This section includes some examples of using tarantella status to show status information for an SGD array when the primary server in the array goes down. Section 7.1.6.2.1, “Primary Server Goes Down” includes a detailed description of this array resilience scenario.
The original network configuration used for the examples is a
three-node array of SGD servers in the domain
example.com
, as follows:
Primary server –
boston
Secondary servers
– newyork
,
detroit
When the primary server boston
goes down,
running tarantella status on
newyork
indicates that there is a
connection problem with the SGD array, as
follows:
$ tarantella status Array members (3): - newyork.example.com (secondary): Accepting standard connections. - boston.example.com (primary): NOT ACCEPTING CONNECTIONS. - detroit.example.com (secondary): Accepting standard connections. ...
If the SGD servers in the array do not agree on
the array membership, tarantella status
shows the array configuration as seen by every
SGD server in the array. For example, running
tarantella status on
newyork
during the failover stage might
show the following information:
$ tarantella status Inconsistent array: the servers report different array membership. ... boston.example.com reports an error: - Host is unavailable newyork.example.com reports 3 members as: - newyork.example.com - boston.example.com - detroit.example.com detroit.example.com reports 1 member as: - detroit.example.com
The tarantella status command indicates if
the array is in a repaired state. For example, running
tarantella status from
detroit
after the failover stage has
completed might show the following information:
$ tarantella status Array members (2): - newyork.example.com (primary) - detroit.example.com (secondary) ... This node is in a repaired array. Any alterations to array state will prevent recovery of the original array.

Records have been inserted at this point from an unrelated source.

Lemma encryptPrivateKey_inv (random12 : bytes) (privateKey : string) (dek : bytes)
    (wrapped : CryptoUtils.EncryptedKey) :
  CryptoUtils.encryptPrivateKey random12 privateKey dek = Ret wrapped ->
  exists ct tag,
    aes_256_gcm_encrypt dek random12 (JS.Buffer_from_hex privateKey) = Ret (ct, tag) /\
    CryptoUtils.ek_encryptedPrivateKey wrapped = JS.toString_hex (ct ++ tag) /\
    CryptoUtils.ek_iv wrapped = JS.toString_hex random12.
Proof.
  unfold CryptoUtils.encryptPrivateKey, exc_bind.
  destruct (aes_256_gcm_encrypt _ _ _) as [[ct tag]|]; [|discriminate].
  intros [= <-]. by exists ct, tag.
Qed.

(** [decryptPrivateKey] splits a stored text into the ciphertext and the
    sixteen bytes of the tag that [encryptPrivateKey] appended. *)
Lemma decryptPrivateKey_bytes_sealed (ct tag iv dek : bytes) :
  length tag = 16 ->
  CryptoUtils.decryptPrivateKey_bytes
    (JS.toString_hex (ct ++ tag)) (JS.toString_hex iv) dek
  = aes_256_gcm_decrypt dek iv ct tag.
Proof.
  intros Htag. unfold CryptoUtils.decryptPrivateKey_bytes.
  rewrite !JSFacts.Buffer_from_hex_toString.
  replace 16%Z with (Z.of_nat (length tag)) by lia.
  by rewrite JSFacts.subarray_from_app, JSFacts.subarray_0_app.
Qed.

Context {LAWS : NodeCryptoLaws}.

Lemma unwrap_wrap (rawKey dek random12 : bytes) (wrapped : CryptoUtils.EncryptedKey) :
  CryptoUtils.encryptPrivateKey random12 (JS.toString_hex rawKey) dek = Ret wrapped ->
  CryptoUtils.decryptPrivateKey_bytes
    (CryptoUtils.ek_encryptedPrivateKey wrapped) (CryptoUtils.ek_iv wrapped) dek
  = Ret rawKey.
Proof.
  intros (ct & tag & Henc & -> & ->)%encryptPrivateKey_inv.
  rewrite JSFacts.Buffer_from_hex_toString in Henc.
  rewrite decryptPrivateKey_bytes_sealed by (by eapply gcm_tag_length).
  by eapply gcm_decrypt_encrypt.
Qed.

Lemma unwrap_wrong_key (rawKey dek dek' random12 : bytes)
    (wrapped : CryptoUtils.EncryptedKey) :
  CryptoUtils.encryptPrivateKey random12 (JS.toString_hex rawKey) dek = Ret wrapped ->
  dek' <> dek ->
  exists e,
    CryptoUtils.decryptPrivateKey_bytes
      (CryptoUtils.ek_encryptedPrivateKey wrapped) (CryptoUtils.ek_iv wrapped) dek'
    = Throw e.
Proof.
  intros (ct & tag & Henc & -> & ->)%encryptPrivateKey_inv Hne.
  rewrite decryptPrivateKey_bytes_sealed by (by eapply gcm_tag_length).
  by eapply gcm_wrong_key.
Qed.

(** A request whose unwrapping throws is answered 401, and nothing is
    left on the heap. *)
Lemma sign_exits_unwrap_failed (req : SignRequest) (w : World)
    (r : Exc Response) (f' : SignFrame)
    (file : File) (user : IUser) (n : bytes) (e : string) :
  sign_exits req w r f' ->
  reaches_unwrap req w file user n ->
  unwrap_attempt req w user = Throw e ->
  r = Ret (sign_json 401 "Invalid password. Unable to decrypt signing key.") /\
  heap (world f') = heap w.
Proof.
  intros [[Hno _] | [(file' & user' & n' & e' & _ & _ & -> & ->) |
                     (file' & user' & n' & key' & Hr & Hu & _)]] Hreach Hthrow.
  - by destruct (Hno file user n).
  - done.
  - destruct (reaches_unwrap_fun _ _ _ _ _ _ _ _ Hreach Hr) as (_ & <- & _). congruence.
Qed.


(** With a stored salt, the derived key does not depend on the random
    bytes that would have made a fresh one. *)
Lemma deriveKeyFromPassword_salted (r r' : bytes) (p salt : string) :
  JS.truthy salt = true ->
  CryptoUtils.deriveKeyFromPassword r p (Some salt) =
  CryptoUtils.deriveKeyFromPassword r' p (Some salt).
Proof. by destruct salt. Qed.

Use the tarantella status --originalstate command to see the original array state.
You use the --originalstate
option to list
the members of the array before it was repaired. For example,
using the --originalstate
option on any
server in the array shows the original array members, as
follows:
$ tarantella status --originalstate Original array members (3): - boston.example.com (primary) - newyork.example.com (secondary) - detroit.example.com (secondary) ...

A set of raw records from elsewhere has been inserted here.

(** * vinxi: registries, management API and proxy bootstrap

    A shallow embedding of the Go sources

    - [rule/rules.go]       (the process-wide rule registry),
    - [manager/api.go]      (the management routes and JSON views),
    - the [PluginsController] file of package [manager],
    - [vinxi.go]            (the proxy constructor and [ServeHTTP]).

    Go maps are [gmap]s, slices are lists, a call that may panic returns an
    [outcome], and the package-level variables ([rule.Rules],
    [plugin.Plugins]) are passed explicitly. *)

From stdpp Require Import gmap strings list fin_maps pretty.
From Stdlib Require Import ZArith.

Local Open Scope string_scope.
Local Open Scope nat_scope.
Local Open Scope list_scope.

(** ** Go runtime conventions *)

(** A Go call either returns a value or panics with a message. *)
Inductive outcome (A : Type) : Type :=
  | Returns (a : A)
  | Panics (msg : string).
Arguments Returns {A} a.
Arguments Panics {A} msg.

Definition aborts {A} (o : outcome A) : Prop := ∃ msg, o = Panics msg.
Definition returns {A} (o : outcome A) : Prop := ∃ a, o = Returns a.

(** Calling through a nil function value or a nil pointer. *)
Definition nil_dereference : string :=
  "runtime error: invalid memory address or nil pointer dereference".

(** Sequencing: a panic in [o] skips the rest. *)
#[export] Instance outcome_bind : MBind outcome := λ A B k o,
  match o with
  | Returns a => k a
  | Panics msg => Panics msg
  end.

#[export] Instance outcome_fmap : FMap outcome := λ A B f o,
  match o with
  | Returns a => Returns (f a)
  | Panics msg => Panics msg
  end.

(** [s[i] = v] on a slice: a bounds check, then the store. *)
Definition index_out_of_range (i len : nat) : string :=
  ("runtime error: index out of range [" ++ pretty i ++ "] with length "
     ++ pretty len)%string.

Definition index_assign {A} (s : list A) (i : nat) (v : A) : outcome (list A) :=
  if decide (i < length s) then Returns (<[i := v]> s)
  else Panics (index_out_of_range i (length s)).

(** [for i, x := range xs { buf[i] = f(x) }], entered at index [i]. *)
Fixpoint range_assign {A B} (f : A → outcome B) (xs : list A) (i : nat)
    (buf : list B) : outcome (list B) :=
  match xs with
  | [] => Returns buf
  | x :: xs' =>
      y ← f x;
      buf' ← index_assign buf i y;
      range_assign f xs' (S i) buf'
  end.

(** [for _, x := range xs { buf = append(buf, f(x)) }] *)
Fixpoint range_append {A B} (f : A → B) (xs : list A) (buf : list B) : list B :=
  match xs with
  | [] => buf
  | x :: xs' => range_append f xs' (buf ++ [f x])
  end.

(** ** package config *)
Module config.

(** The values an [interface{}] of a configuration object holds. *)
Inductive Value : Type :=
  | VNil
  | VBool (b : bool)
  | VNumber (n : Z)
  | VString (s : string).

(** [type Config map[string]interface{}] *)
Definition Config : Type := gmap string Value.

End config.

(** ** package rule (rule/rules.go) *)
Module rule.

(** The [Rule] interface, through the accessors the sources call. *)
Record Rule : Type := mkRule {
  Rule_ID : string;
  Rule_Name : string;
  Rule_Description : string;
  Rule_Config : config.Config
}.

(** [type Factory func(config.Config) Rule]; [None] is the nil function. *)
Definition Factory : Type := option (config.Config → Rule).

Record Field : Type := mkField {
  Field_Name : string;
  Field_Type : string;
  Field_Description : string;
  Field_Mandatory : bool;
  Field_Example : string
}.

Definition Params : Type := list Field.

Record Info : Type := mkInfo {
  Info_Name : string;
  Info_Description : string;
  Info_Params : Params;
  Info_Factory : Factory
}.

(** The zero value of [Info], what indexing a map at a missing key gives. *)
Definition zeroInfo : Info := mkInfo "" "" [] None.

(** [var Rules = make(map[string]Info)] *)
Definition Rules0 : gmap string Info := ∅.

(** [Rules[rule.Name] = rule] *)
Definition Register (rule : Info) (Rules : gmap string Info) : gmap string Info :=
  <[Info_Name rule := rule]> Rules.

(** [_, ok := Rules[name]; return ok] *)
Definition Exists (name : string) (Rules : gmap string Info) : bool :=
  match Rules !! name with
  | Some _ => true
  | None => false
  end.

(** [rule, ok := Rules[name]; if ok { return rule.Factory }; return nil] *)
Definition Get (name : string) (Rules : gmap string Info) : Factory :=
  match Rules !! name with
  | Some rule => Info_Factory rule
  | None => None
  end.

(** [return Rules[name]] *)
Definition GetInfo (name : string) (Rules : gmap string Info) : Info :=
  match Rules !! name with
  | Some rule => rule
  | None => zeroInfo
  end.

Definition missing_rule (name : string) : string :=
  ("vinxi: rule '" ++ name ++ "' does not exists.")%string.

(** [if !Exists(name) { panic(...) }; return Rules[name].Factory(opts)] *)
Definition Init (name : string) (opts : config.Config)
    (Rules : gmap string Info) : outcome Rule :=
  if negb (Exists name Rules) then Panics (missing_rule name)
  else match Info_Factory (GetInfo name Rules) with
       | Some factory => Returns (factory opts)
       | None => Panics nil_dereference
       end.

End rule.

(** ** package plugin *)
Module plugin.

(** Modelled from the spec: the [Plugin] interface of package [plugin] is not
    among the sources. A Plugin "carries: ID, display name, description,
    enabled flag, arbitrary configuration object, arbitrary metadata object";
    the fields stand for the accessors [ID()], [Name()], [Description()],
    [IsEnabled()], [Config()] and [Metadata()]. *)
Record Plugin : Type := mkPlugin {
  Plugin_ID : string;
  Plugin_Name : string;
  Plugin_Description : string;
  Plugin_IsEnabled : bool;
  Plugin_Config : config.Config;
  Plugin_Metadata : config.Config
}.

(** A plugin factory returns [(Plugin, error)], as its call site in
    [PluginsController.Create] shows; [None] is the nil function. *)
Definition Factory : Type := option (config.Config → Plugin + string).

(** Modelled from the spec: the plugin registry is not among the sources;
    "two independent registries exist (plugins, rules) with identical
    contract", so [Info], [Plugins] and [Get] follow package [rule]. *)
Record Info : Type := mkInfo {
  Info_Name : string;
  Info_Description : string;
  Info_Params : rule.Params;
  Info_Factory : Factory
}.

(** Modelled from the spec: registration in the plugin registry, as
    [rule.Register]. *)
Definition Register (plugin : Info) (Plugins : gmap string Info) : gmap string Info :=
  <[Info_Name plugin := plugin]> Plugins.

(** Modelled from the spec: lookup of a plugin factory, as [rule.Get]; nil
    when the name is not registered. *)
Definition Get (name : string) (Plugins : gmap string Info) : Factory :=
  match Plugins !! name with
  | Some plugin => Info_Factory plugin
  | None => None
  end.

(** [plugin.Layer], through [All()]: the plugins it holds, in order. *)
Definition Layer : Type := list Plugin.

End plugin.

(** ** package manager: the entities and their JSON views *)
Module manager.

Record JSONRule : Type := mkJSONRule {
  JSONRule_ID : string;
  JSONRule_Name : string;
  JSONRule_Description : string;
  JSONRule_Config : config.Config;
  JSONRule_Metadata : config.Config
}.

Record JSONPlugin : Type := mkJSONPlugin {
  JSONPlugin_ID : string;
  JSONPlugin_Name : string;
  JSONPlugin_Description : string;
  JSONPlugin_Enabled : bool;
  JSONPlugin_Config : config.Config;
  JSONPlugin_Metadata : config.Config
}.

Record JSONScope : Type := mkJSONScope {
  JSONScope_ID : string;
  JSONScope_Name : string;
  JSONScope_Rules : list JSONRule;
  JSONScope_Plugins : list JSONPlugin
}.

Record JSONInstance : Type := mkJSONInstance {
  JSONInstance_ID : string;
  JSONInstance_Name : string;
  JSONInstance_Description : string;
  JSONInstance_Metadata : list config.Config;
  JSONInstance_Scopes : list JSONScope
}.

(** Zero values, what [make([]T, n)] fills a slice with. *)
Definition zeroJSONRule : JSONRule := mkJSONRule "" "" "" ∅ ∅.
Definition zeroJSONScope : JSONScope := mkJSONScope "" "" [] [].

(** [*Scope] through the fields and accessors the sources read:
    [ID], [Name], [Rules.All()] (with [Rules.Len()] its length) and
    [Plugins]. *)
Record Scope : Type := mkScope {
  Scope_ID : string;
  Scope_Name : string;
  Scope_Rules : list rule.Rule;
  Scope_Plugins : plugin.Layer
}.

(** [*Instance] through [ID], [Name], [Description] and [Scopes()]. *)
Record Instance : Type := mkInstance {
  Instance_ID : string;
  Instance_Name : string;
  Instance_Description : string;
  Instance_Scopes : list Scope
}.

(** What a handler hands to [ctx.Send] or [ctx.SendJSON]. *)
Inductive Payload : Type :=
  | JCatalog (rules : list rule.Info) (plugins : list plugin.Info)
  | JPlugin (p : JSONPlugin)
  | JPlugins (ps : list JSONPlugin)
  | JRule (r : JSONRule)
  | JRules (rs : list JSONRule)
  | JScope (s : JSONScope)
  | JScopes (ss : list JSONScope)
  | JInstance (i : JSONInstance)
  | JInstances (insts : list JSONInstance).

After the recovery stage, you can use the tarantella
status command to verify that the original array
formation has been recreated. For example, running
tarantella status on
newyork
might display the following
information:
$ tarantella status Array members (3): - newyork.example.com (secondary): Accepting standard connections. - boston.example.com (primary): Accepting standard connections. - detroit.example.com (secondary): Accepting standard connections. ...

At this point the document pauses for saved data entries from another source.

(** X1.  An object returned by [calculate] has one of two shapes, and
    nothing in between.  Either it is [{ qcode: 'H' }] alone, or it has a
    letter from A to F as [qcode] together with every diagnostic field: a
    number in each of eighteen numeric fields, a date in each of the four
    time fields, a date or a time object as [bestTime], and as [arcl] a
    number under the Yallop criterion and [undefined] otherwise, since the
    source reads [.angle] off the number [AngleBetween] returns; and it has
    no other field.  No returned object carries G, I or J. *)
Theorem calculate_result_shape latitude longitude altitude baseTime options d :
  calculate A M latitude longitude altitude baseTime options = Ok d →
  (d = {[ "qcode" := VStr "H" ]})
  ∨ ((∃ letter, In letter ["A"; "B"; "C"; "D"; "E"; "F"]
                ∧ d !! "qcode" = Some (VStr letter))
     ∧ Forall (λ k, ∃ x, d !! k = Some (VNum x)) number_fields
     ∧ (if yallop_of options then ∃ x, d !! "arcl" = Some (VNum x)
        else d !! "arcl" = Some VUndefined)
     ∧ Forall (λ k, ∃ t, d !! k = Some (VDate t)) date_fields
     ∧ ((∃ t, d !! "bestTime" = Some (VDate t)) ∨ (∃ t, d !! "bestTime" = Some (VTime t)))
     ∧ ∀ k, k ∉ all_fields → d !! k = None).
Proof.
  intros Hd.
  destruct (calculate_searched _ _ _ _ _ _ Hd) as (observer & s & m & Hs).
  destruct s as [s |]; [ destruct m as [m |] |].
  2, 3: left; pose proof (CalculateFacts.calculate_no_event A M _ _ _ _ _ _ _ _ Hs) as Hn;
    rewrite Hn in Hd by auto; injection Hd as <-; reflexivity.
  right.
  unfold rise_set_search, mbind, result_bind in Hs.
  unfold calculate, mbind, result_bind in Hd.
  cbv zeta in *.
  repeat CalculateFacts.next_call Hs.
  injection Hs as -> -> ->.
  repeat CalculateFacts.next_call Hd.
  injection Hd as <-.
  split; [| split; [| split; [| split; [| split]]]].
  - eexists. split; [ apply CalculateFacts.geometric_result_range |].
    read_code. reflexivity.
  - (unfold number_fields; repeat (apply Forall_cons; split; [ eexists; read_code;
      repeat match goal with
             | |- context [if ?c then _ else _] => destruct c
             end; read_code; reflexivity |]); apply Forall_nil; exact I).
  - match goal with
    | H : _ = Ok ?o |- context [number_or_undefined _ ?o] =>
      apply arcl_shape in H; revert H
    end.
    unfold yallop_of.
    destruct (default true (opt_yallop (default no_options options))).
    + intros [elongation ->]. exists elongation. read_code. reflexivity.
    + intros ->. read_code. reflexivity.
  - (unfold date_fields; repeat (apply Forall_cons; split; [ eexists; read_code;
      repeat match goal with
             | |- context [if ?c then _ else _] => destruct c
             end; read_code; reflexivity |]); apply Forall_nil; exact I).
  - read_code.
    match goal with |- context [flex_value _ ?b] => destruct b end; simpl; eauto.
  - intros k Hk.
    assert (Hall : Forall (λ k', k' ≠ k) all_fields).
    { apply Forall_forall. intros k' Hk' ->. exact (Hk Hk'). }
    unfold all_fields, number_fields, date_fields in Hall. simpl in Hall.
    repeat (apply Forall_cons in Hall as [? Hall]).
    (repeat (rewrite lookup_insert_ne by assumption);
    repeat match goal with
           | |- context [if ?c then _ else _] => destruct c
           end;
    repeat (rewrite lookup_insert_ne by assumption);
    apply lookup_empty).
Qed.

To enable logging for array resilience, add the following log filters in the Log Filter field on the Global Settings → Monitoring tab in the Administration Console:
server/failover/*:failover%%PID%%.log server/failover/*:failover%%PID%%.jsl
See Section 7.4.3, “Using Log Filters to Troubleshoot Problems With an SGD Server” for more information on configuring and using SGD log filters.
Problems can arise if the clocks on the SGD servers in an array are not in synchronization. If possible, use NTP software or the rdate command to ensure the clocks on all SGD hosts are synchronized.
You run the tarantella status command on the
primary SGD server to show any clock
synchronization issues for the array. The following example
indicates that the clock on the secondary server
newyork.example.com
is out of
synchronization.
$ tarantella status Array members (3): - boston.example.com (primary): Accepting standard connections. - newyork.example.com (secondary): Accepting standard connections. - detroit.example.com (secondary): Accepting standard connections. WARNING: The clocks on the array nodes are not synchronized. The following array members disagree with the primary: - newyork.example.com
If clocks are out of synchronization, a warning message is also displayed on the Secure Global Desktop Servers tab of the Administration Console.
You use the --byserver
option of tarantella status to display the
clock setting on each SGD server in the array, as
follows:
$ tarantella status --byserver boston.example.com: - Array member (primary): Accepting standard connections. ... - Current time reported: Wed Apr 28 09:36:16 BST 2010 newyork.example.com: - Array member (secondary): Accepting standard connections. ... - Current time reported: Wed Apr 28 09:38:02 BST 2010 detroit.example.com: - Array member (secondary): Accepting standard connections. ... - Current time reported: Wed Apr 28 09:36:16 BST 2010 WARNING: The clocks on the array nodes are not synchronized.
If you experience problems with the Least CPU Usage and Most Free Memory methods of application load balancing, you can get information from the following places to help you understand what is happening:
SGD server log files
Add the following filters to the Log Filters field on the Global Settings → Monitoring tab in the Administration Console:
server/tier3loadbalancing/*:t3loadbal%%PID%%.log server/tier3loadbalancing/*:t3loadbal%%PID%%.jsl
This provides detailed information about the decision to run an application and the data being sent by the application server.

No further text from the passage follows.